No. A service perimeter is scoped to a single Organization and references projects by their project number within that Organization. Cross-organization data sharing must use ingress rules on each side or use shared external paths such as Analytics Hub.
Q2 — Does VPC SC cost extra?
There is no per-API surcharge. The operational cost comes from designing perimeters, writing ingress/egress rules, running a meaningful dry-run period, and configuring Cloud DNS and the restricted VIP across hybrid networks.
Q3 — How long should I keep a perimeter in dry-run mode before enforcing?
At least one full business cycle, typically 1–2 weeks. The goal is to catch monthly batch jobs, weekend backups, and any rare admin tooling. Promote with gcloud access-context-manager perimeters dry-run enforce only after the dry-run log is clean.
Q4 — Can VPC SC protect Cloud Run, Cloud Functions, or App Engine?
Cloud Run, Cloud Functions 2nd gen, and several serverless services are supported as restricted services. Check the official supported services list at cloud.google.com because new services are added frequently and beta-status entries should not be relied on for production.
Q5 — What happens if I add a project to a perimeter while a workload is running?
New API calls are immediately evaluated against the perimeter, so any in-flight or new request that does not satisfy ingress/egress rules will be denied with policy_denied. Always change perimeter membership during a maintenance window or after a dry-run validation.
Q6 — How is VPC SC different from Organization Policy constraints like storage.publicAccessPrevention?
Organization Policy constrains how a resource is configured (e.g., a bucket cannot be made public). VPC SC constrains how the API can be called (e.g., even a private bucket cannot be read by a caller outside the perimeter).
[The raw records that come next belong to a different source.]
(* ===== verification/Drivers.v ===== *)
(** The programs of main/ for labs that the repository does not hold: diskvd,
    lockd, lockc, pbd, pbc and viewd. What they call of those labs' packages
    is an argument, over a [World] that they share.

    [Fatal] is a usage message and [os.Exit(1)]. A server's program then
    sleeps until it is killed; its [main] returns the world it sleeps in. *)
From Stdlib Require Import ZArith Lia Ascii.
From stdpp Require Import base list strings pretty.
From S2P Require Import Prelude.

(** ** strconv *)

Definition maxUint64 : Z := 2^64 - 1.
(** The loop of [ParseUint] in base 10: [None] is a syntax error; a value out
    of range ends it, whatever follows. *)
Fixpoint ParseUint_loop (n : Z) (s : string) : option Z :=
  match s with
  | "" => Some n
  | String c s =>
      d ← digit_value c;
      if decide (n >= maxUint64 / 10 + 1) then Some maxUint64
      else if decide (10 * n + d > maxUint64) then Some maxUint64
      else ParseUint_loop (10 * n + d) s
  end%string.
Definition ParseUint (s : string) : option Z := if decide (s = "") then None else ParseUint_loop 0 s.

(** The value of [strconv.ParseInt(s, 10, 64)] and of [strconv.Atoi(s)], for
    callers that do not look at the error: 0 where there is no number, the
    nearest bound where it is out of range. *)
Definition clamp (z : Z) : Z := Z.max (-2^63) (Z.min z (2^63 - 1)).
Definition ParseInt (s : string) : Z :=
  default 0 match s with
  | "" => None
  | String c r =>
      if decide (c = "+"%char) then clamp <$> ParseUint r
      else if decide (c = "-"%char) then (λ n, clamp (- n)) <$> ParseUint r
      else clamp <$> ParseUint s
  end%string.

Definition ParseBool (s : string) : bool := bool_decide (s ∈ ["1"; "t"; "T"; "TRUE"; "true"; "True"]).

(** ** diskvd *)

(** The variables of [main]. *)
Record diskvd := mkDiskvd {
  gid : Z; masters : list string; replicas : list string; me : Z; unreliable : bool; dir : string; restart : bool
}.
Definition diskvd_zero : diskvd := mkDiskvd (-1) [] [] (-1) false "" false.
Definition diskvd_usage : panic := Fatal "Usage: diskvd -g gid -m master... -s server... -i my-index -d dir".

Definition diskvd_flag (c : diskvd) (a0 a1 : string) : result diskvd :=
  if decide (a0 = "-g") then Ret (mkDiskvd (ParseInt a1) (masters c) (replicas c) (me c) (unreliable c) (dir c) (restart c))
  else if decide (a0 = "-m") then Ret (mkDiskvd (gid c) (masters c ++ [a1]) (replicas c) (me c) (unreliable c) (dir c) (restart c))
  else if decide (a0 = "-s") then Ret (mkDiskvd (gid c) (masters c) (replicas c ++ [a1]) (me c) (unreliable c) (dir c) (restart c))
  else if decide (a0 = "-i") then Ret (mkDiskvd (gid c) (masters c) (replicas c) (ParseInt a1) (unreliable c) (dir c) (restart c))
  else if decide (a0 = "-u") then Ret (mkDiskvd (gid c) (masters c) (replicas c) (me c) (ParseBool a1) (dir c) (restart c))
  else if decide (a0 = "-d") then Ret (mkDiskvd (gid c) (masters c) (replicas c) (me c) (unreliable c) a1 (restart c))
  else if decide (a0 = "-r") then Ret (mkDiskvd (gid c) (masters c) (replicas c) (me c) (unreliable c) (dir c) (ParseBool a1))
  else Panic diskvd_usage.

(** Two arguments at a time; one that is left over is not looked at. *)
Fixpoint diskvd_flags (c : diskvd) (args : list string) : result diskvd :=
  match args with
  | a0 :: a1 :: args => c ← diskvd_flag c a0 a1; diskvd_flags c args
  | _ => Ret c
  end.
Definition diskvd_incomplete (c : diskvd) : bool :=
  bool_decide (gid c < 0) || bool_decide (me c < 0) || bool_decide (Z.of_nat (length (masters c)) < 1) ||
  bool_decide (Z.of_nat (length (replicas c)) <= me c) || bool_decide (dir c = "").

Section diskvd_main.
Context {World server : Type}.
Context (StartServer : Z → list string → list string → Z → string → bool → World → result (server * World)).
Context (Setunreliable : server → bool → World → result World).
Definition diskvd_main (args : list string) (w : World) : result World :=
  c ← diskvd_flags diskvd_zero (drop 1 args);
  if diskvd_incomplete c then Panic diskvd_usage else
  '(srv, w) ← StartServer (gid c) (masters c) (replicas c) (me c) (dir c) (restart c) w;
  Setunreliable srv (unreliable c) w.
End diskvd_main.

(** ** lockd and lockc *)

Section lockservice.
Context {World clerk : Type} (StartServer : string → string → bool → World → result World).
Context (MakeClerk : string → string → World → clerk * World) (Lock Unlock : clerk → string → World → result (bool * World)).

Definition lockd_main (args : list string) (w : World) : result World :=
  match args with
  | [_; flag; primary; backup] =>
      if decide (flag = "-p") then StartServer primary backup true w
      else if decide (flag = "-b") then StartServer primary backup false w
      else Panic (Fatal "Usage: lockd -p|-b primaryport backupport")
  | _ => Panic (Fatal "Usage: lockd -p|-b primaryport backupport")
  end.

(** The reply is printed. *)
Definition lockc_main (args : list string) (w : World) : result (bool * World) :=
  match args with
  | [_; flag; primary; backup; lockname] =>
      let '(ck, w) := MakeClerk primary backup w in
      if decide (flag = "-l") then Lock ck lockname w
      else if decide (flag = "-u") then Unlock ck lockname w
      else Panic (Fatal "Usage: lockc -l|-u primaryport backupport lockname")
  | _ => Panic (Fatal "Usage: lockc -l|-u primaryport backupport lockname")
  end.
End lockservice.

(** ** viewd, pbd and pbc *)

Section pbservice.
Context {World clerk : Type} (StartViewServer : string → World → result World) (StartServer : string → string → World → result World).
Context (MakeClerk : string → string → World → clerk * World).
Context (Get : clerk → string → World → result (string * World)) (Put : clerk → string → string → World → result World).

Definition viewd_main (args : list string) (w : World) : result World :=
  match args with
  | [_; port] => StartViewServer port w
  | _ => Panic (Fatal "Usage: viewd port")
  end.

Definition pbd_main (args : list string) (w : World) : result World :=
  match args with
  | [_; viewport; myport] => StartServer viewport myport w
  | _ => Panic (Fatal "Usage: pbd viewport myport")
  end.

(** What is printed, if anything, and the world. *)
Definition pbc_main (args : list string) (w : World) : result (option string * World) :=
  match args with
  | [_; viewport; key] =>
      let '(ck, w) := MakeClerk viewport "" w in
      '(v, w) ← Get ck key w; Ret (Some v, w)
  | [_; viewport; key; value] =>
      let '(ck, w) := MakeClerk viewport "" w in
      w ← Put ck key value w; Ret (None, w)
  | _ => Panic (Fatal "Usage: pbc viewport key
       pbc viewport key value")
  end.
End pbservice.

(** ** What diskvd starts *)

Lemma ParseUint_loop_go x s : (0 < x)%N → Z.of_N x ≤ maxUint64 →
  ParseUint_loop 0 (pretty_N_go x s) = ParseUint_loop (Z.of_N x) s.
Proof.
  revert s. induction (N.lt_wf_0 x) as [x _ IH]. intros s Hx Hb. rewrite pretty_N_go_step by done.
  assert (x `mod` 10 < 10)%N as Hm by (apply N.mod_lt; lia).
  assert (ParseUint_loop (Z.of_N (x `div` 10)) (String (pretty_N_char (x `mod` 10)) s) = ParseUint_loop (Z.of_N x) s) as Hs.
  { cbn [ParseUint_loop]. rewrite digit_value_char by done. cbn [mbind option_bind].
    assert (10 * Z.of_N (x `div` 10) + Z.of_N (x `mod` 10) = Z.of_N x) as -> by (rewrite (N.div_mod x 10) at 3 by lia; lia).
    rewrite !decide_False; [done|lia|]. rewrite N2Z.inj_div.
    pose proof (Z.div_le_mono (Z.of_N x) maxUint64 10 ltac:(lia) Hb). change (Z.of_N 10) with 10. lia. }
  destruct (decide (x `div` 10 = 0)%N) as [E|Hd].
  - rewrite E in *. by rewrite pretty_N_go_0.
  - rewrite IH; [done|apply N.div_lt; lia|by apply N.neq_0_lt_0|]. pose proof (N.div_lt x 10). lia.
Qed.

Lemma ParseUint_Itoa p : Z.pos p ≤ maxUint64 → ParseUint (pretty_N_go (N.pos p) "") = Some (Z.pos p).
Proof.
  intros Hp. unfold ParseUint. rewrite decide_False.
  - by rewrite ParseUint_loop_go.
  - destruct (go_starts (N.pos p) "") as (c & r & d & -> & _); [lia|done].
Qed.

Lemma ParseInt_Itoa n : - 2^63 ≤ n < 2^63 → ParseInt (Itoa n) = n.
Proof.
  intros Hn. unfold Itoa. destruct n as [|p|p]; [done| |].
  - change (pretty (Z.pos p)) with (pretty_N_go (N.pos p) "").
    pose proof (ParseUint_Itoa p ltac:(unfold maxUint64; lia)) as Hp.
    destruct (go_starts (N.pos p) "") as (c & r & d & E & Hc); [lia|]. rewrite E in Hp |- *. unfold ParseInt.
    rewrite !decide_False by (intros ->; discriminate Hc). rewrite Hp. cbn. unfold clamp. lia.
  - change (ParseInt (String "-" (pretty_N_go (N.pos p) "")) = Z.neg p). unfold ParseInt.
    rewrite decide_False by done. rewrite decide_True by done.
    rewrite ParseUint_Itoa by (unfold maxUint64; lia). cbn. unfold clamp. lia.
Qed.

(** The command line for a configuration. *)
Definition bool_text (b : bool) : string := if b then "true" else "false".
Definition diskvd_args (c : diskvd) : list string :=
  ["-g"; Itoa (gid c)] ++ (masters c ≫= (λ m, ["-m"; m])) ++ (replicas c ≫= (λ s, ["-s"; s])) ++
  ["-i"; Itoa (me c); "-u"; bool_text (unreliable c); "-d"; dir c; "-r"; bool_text (restart c)].

Lemma diskvd_flags_masters c ms rest :
  diskvd_flags c ((ms ≫= (λ m, ["-m"; m])) ++ rest) =
  diskvd_flags (mkDiskvd (gid c) (masters c ++ ms) (replicas c) (me c) (unreliable c) (dir c) (restart c)) rest.
Proof.
  revert c. induction ms as [|m ms IH]; intros c; [by rewrite app_nil_r; destruct c|].
  etransitivity; [exact (IH (mkDiskvd (gid c) (masters c ++ [m]) (replicas c) (me c) (unreliable c) (dir c) (restart c)))|].
  cbn. by rewrite <-app_assoc.
Qed.
Lemma diskvd_flags_replicas c ss rest :
  diskvd_flags c ((ss ≫= (λ s, ["-s"; s])) ++ rest) =
  diskvd_flags (mkDiskvd (gid c) (masters c) (replicas c ++ ss) (me c) (unreliable c) (dir c) (restart c)) rest.
Proof.
  revert c. induction ss as [|m ss IH]; intros c; [by rewrite app_nil_r; destruct c|].
  etransitivity; [exact (IH (mkDiskvd (gid c) (masters c) (replicas c ++ [m]) (me c) (unreliable c) (dir c) (restart c)))|].
  cbn. by rewrite <-app_assoc.
Qed.

Definition startable (c : diskvd) : Prop :=
  0 ≤ gid c ∧ 0 ≤ me c < Z.of_nat (length (replicas c)) ∧ masters c ≠ [] ∧ dir c ≠ "".
Lemma startable_complete c : startable c ↔ diskvd_incomplete c = false.
Proof.
  unfold diskvd_incomplete, startable. rewrite !orb_false_iff, !bool_decide_eq_false.
  split; [intros (? & ? & Hm & ?); destruct (masters c); [done|]; simpl; split_and!; [lia|lia|lia|lia|done]|].
  intros ((((? & ?) & ?) & ?) & ?). split_and!; [lia..| |done]. by intros E; rewrite E in *.
Qed.

(** Any arguments lead to the usage message or to a server that can run: its
    index is that of one of the replicas. *)
Lemma diskvd_starts {World server} StartServer Setunreliable args (w : World) :
  diskvd_main (server := server) StartServer Setunreliable args w = Panic diskvd_usage ∨
  ∃ c, startable c ∧ diskvd_flags diskvd_zero (drop 1 args) = Ret c ∧
    diskvd_main StartServer Setunreliable args w =
      ('(srv, w) ← StartServer (gid c) (masters c) (replicas c) (me c) (dir c) (restart c) w; Setunreliable srv (unreliable c) w).
Proof.
  unfold diskvd_main.
  assert (∀ l c, diskvd_flags c l = Panic diskvd_usage ∨ ∃ c', diskvd_flags c l = Ret c') as Hf.
  { intros l. remember (length l) as n eqn:En. revert l En. induction (Nat.lt_wf_0 n) as [n _ IH]. intros l -> c.
    destruct l as [|a0 [|a1 l]]; [right; by eexists..|]. cbn [diskvd_flags].
    destruct (diskvd_flag c a0 a1) as [c'|p|] eqn:E; [apply (IH (length l)); simpl; lia| |]; unfold diskvd_flag in E;
      repeat case_decide; simplify_eq; by left. }
  destruct (Hf (drop 1 args) diskvd_zero) as [->|[c E]]; [by left|]. rewrite E. cbn [mbind result_bind].
  destruct (diskvd_incomplete c) eqn:Ei; [by left|]. right. exists c. split_and!; [by apply startable_complete|done|done].
Qed.

(** The command line written for a configuration starts exactly that. *)
Lemma diskvd_args_start {World server} StartServer Setunreliable name c (w : World) :
  startable c → gid c < 2^63 → me c < 2^63 →
  diskvd_main (server := server) StartServer Setunreliable (name :: diskvd_args c) w =
    ('(srv, w) ← StartServer (gid c) (masters c) (replicas c) (me c) (dir c) (restart c) w; Setunreliable srv (unreliable c) w).
Proof.
  intros Hc Hg Hm. unfold diskvd_main, diskvd_args. cbn [drop app].
  assert (diskvd_flags diskvd_zero ("-g" :: Itoa (gid c) :: (masters c ≫= (λ m, ["-m"; m])) ++ (replicas c ≫= (λ s, ["-s"; s])) ++
    ["-i"; Itoa (me c); "-u"; bool_text (unreliable c); "-d"; dir c; "-r"; bool_text (restart c)]) = Ret c) as ->.
  { destruct Hc as (Hg0 & Hm0 & _).
    change (diskvd_flags diskvd_zero ("-g" :: Itoa (gid c) :: ?l)) with (diskvd_flags (mkDiskvd (ParseInt (Itoa (gid c))) [] [] (-1) false "" false) l).
    rewrite diskvd_flags_masters, diskvd_flags_replicas. cbn [diskvd_flags]. unfold diskvd_flag.
    repeat (first [rewrite decide_False by done|rewrite decide_True by done]; cbn [mbind result_bind]).
    cbn. rewrite !ParseInt_Itoa by lia. by destruct c as [? ? ? ? [] ? []]. }
  cbn [mbind result_bind]. by apply startable_complete in Hc as ->.
Qed.

(** A number that is none is read as 0, which both [-g] and [-i] accept. *)
Example diskvd_bad_numbers : diskvd_main (server := unit) (World := list Z) (λ g _ _ i _ _ w, Ret (tt, g :: i :: w)) (λ _ _ w, Ret w)
  ["diskvd"; "-g"; "x1"; "-m"; "m"; "-s"; "s"; "-i"; "2nd"; "-d"; "/tmp"] [] = Ret [0; 0].
Proof. vm_compute. reflexivity. Qed.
The two are complementary and most secure deployments use both.
Q7 — Can I use VPC SC to restrict access by country?
Yes, indirectly. Create an Access Level in Access Context Manager with a regions condition listing approved country codes, then reference that Access Level from an ingress rule's sources.accessLevel. The region is derived from the caller's source IP geolocation.